Nous arrivons sur l'île d'Aiaiè, c'est là qu'habite Circé aux beaux cheveux, terrible déesse à la voix humaine, sœur d'Aiétès1 aux cruelles pensées. Et tous deux sont nés d'Hélios qui éclaire les hommes, et leur mère est Persée, la nymphe océanide. […]
Mes compagnons trouvent, dans une vallée, en un lieu découvert, les demeures de Circé, construites en pierres polies. [...] Ils entendent Circé chantant d'une belle voix dans sa demeure et tissant une grande toile divine, telle que sont les ouvrages légers, gracieux et brillants des déesses. Alors Polytès, chef des hommes, le plus cher de mes compagnons, et que j'honore le plus, parle le premier :
« Ô amis, quelqu'un, tissant une grande toile, chante d'une belle voix dans cette demeure, et tout le mur en résonne. Est-ce une déesse ou une mortelle ? Allons ! Crions sans plus tarder. »
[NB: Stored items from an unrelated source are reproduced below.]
(** * Disney API test suite (disney-api-test.js): model and properties

    The script is a Node program: [runTests] awaits five checks one after the
    other; each check fetches the characters endpoint, inspects the answer,
    writes to the console and re-throws what it caught.

    The embedding is shallow.  JavaScript values are an inductive type, the
    console and the list of requests sent are an explicit state, and a thrown
    error is a second kind of result; [await] on a promise is the sequencing
    of that state-and-error monad, since the script never has two promises
    pending at once. *)

From stdpp Require Import gmap strings list pretty.

Local Set Warnings "-register-all".
Local Open Scope string_scope.
Local Open Scope Z_scope.
Local Open Scope list_scope.

(** ** Values *)

(** A JavaScript number, by the three things the script does with one: test
    it for truth, compare it with an integer literal, print it.  [NInt z] is
    the integer [z], for the doubles that are integers of magnitude below
    10^21 (those print in plain decimal; [-0] is [NInt 0]).  [NOther shown]
    is any other number that [JSON.parse] can produce (fractions, larger
    magnitudes, the infinities of an overflowing literal), with the text
    [Number::toString] gives it. *)
Inductive number :=
  | NInt (z : Z)
  | NOther (shown : string).

(** What [JSON.parse] builds, and [undefined], which reading an absent
    property gives.  Strings hold the UTF-8 bytes of the text.  An object is
    its own properties: [JSON.parse] creates data properties only, and its
    prototype is [Object.prototype]. *)
Inductive value :=
  | VUndefined
  | VNull
  | VBool (b : bool)
  | VNum (n : number)
  | VStr (s : string)
  | VArr (elements : list value)
  | VObj (properties : gmap string value).

(** The errors that can be thrown: [new Error(msg)] of the checks, the
    [TypeError]s of the language, and whatever [fetch] and [response.json()]
    reject with (a [TypeError] for a network failure, a [SyntaxError] for a
    body that is not JSON, ...). *)
Inductive error_name :=
  | Error
  | TypeError
  | SyntaxError
  | OtherError (name : string).

Record js_error := mkError { err_name : error_name; err_message : string }.

(** Why the language raises a [TypeError] in this script. *)
Inductive type_error_cause :=
  | ReadOfNullish (base : value) (property : string)
      (* [base.property] with [base] undefined or null *)
  | DestructureOfNullish (base : value) (property : string)
      (* [const { property } = base] with [base] undefined or null *)
  | NotAFunction (callee : string)
      (* calling [callee], which is not a function *)
  | NoPrimitiveValue.
      (* an object with neither a callable toString nor a usable valueOf *)

Inductive outcome (A : Type) :=
  | Returned (a : A)
  | Thrown (e : js_error).
Arguments Returned {A} a.
Arguments Thrown {A} e.

(** A [Response]: its [status], and what [response.json()] settles to. *)
Record response := mkResponse { status : Z; json : outcome value }.

(** The text of the language's own [TypeError]s, which ECMAScript leaves to
    the engine. *)
Definition engine : Type := type_error_cause -> string.

(** The world outside the script.  [fetch_result n url] is what the [n]-th
    call of [fetch] of the process (counting from 0) settles to when it asks
    for [url]. *)
Record host := mkHost {
  fetch_result : nat -> string -> outcome response;
  type_error_message : engine
}.

(** A console call: the stream it writes to and its arguments, which the
    console prints separated by one space. *)
Inductive stream := Stdout | Stderr.

Record entry := mkEntry { entry_stream : stream; entry_args : list string }.

(** What the process has done so far: the URLs requested, oldest first, and
    the console calls, oldest first. *)
Record state := mkState { requests : list string; console : list entry }.

Definition M (A : Type) : Type := host -> state -> outcome A * state.

(** ** The language's operations on values *)

(** Result of the pure part of an expression: a value or a thrown error. *)
Definition obind {A B} (o : outcome A) (k : A -> outcome B) : outcome B :=
  match o with
  | Returned a => k a
  | Thrown e => Thrown e
  end.

(** [ToBoolean]: what [if (v)], [v && ...] and the callbacks of [every] and
    [some] test. *)
Definition ToBoolean (v : value) : bool :=
  match v with
  | VUndefined | VNull => false
  | VBool b => b
  | VNum (NInt z) => negb (z =? 0)
  | VNum (NOther _) => true
  | VStr s => negb (String.eqb s EmptyString)
  | VArr _ | VObj _ => true
  end.

(** Length of a string in UTF-16 code units, from its UTF-8 bytes: one unit
    per character, two for a character of four bytes. *)
Fixpoint utf16_length (s : string) : nat :=
  match s with
  | EmptyString => O
  | String c rest =>
      let b := Ascii.nat_of_ascii c in
      ((if (128 <=? b)%nat && (b <? 192)%nat then 0 else
        if (240 <=? b)%nat then 2 else 1) + utf16_length rest)%nat
  end.

(** [Number::toString]. *)
Definition number_to_string (n : number) : string :=
  match n with
  | NInt z => pretty z
  | NOther shown => shown
  end.

Definition type_error (en : engine) (cause : type_error_cause) : js_error :=
  mkError TypeError (en cause).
Il les persuade ainsi et ils appellent en criant. Circé sort aussitôt, puis, ouvrant les belles portes, les invite. Tous la suivent imprudemment. Euryloque reste seul dehors, ayant soupçonné une embûche. Circé, ayant fait entrer mes compagnons, les fait asseoir sur des sièges et sur des trônes. Elle mêle, avec du vin de Pramnios, du fromage, de la farine et du miel doux ; mais elle ajoute au mélange une drogue funeste afin de leur faire oublier tout souvenir de la patrie. Elle leur apporte la coupe et ils boivent d'un seul trait. Aussitôt, elle les frappe d'une baguette et les enferme dans les étables à porcs. Ils avaient la tête, la voix, le corps et les soies2 du porc, mais leur esprit était le même qu'auparavant. Ils pleurent, ainsi enfermés ; Circé leur donne du gland de chêne et du fruit de cornouiller à manger, pâture ordinaire des porcs qui couchent sur le sol.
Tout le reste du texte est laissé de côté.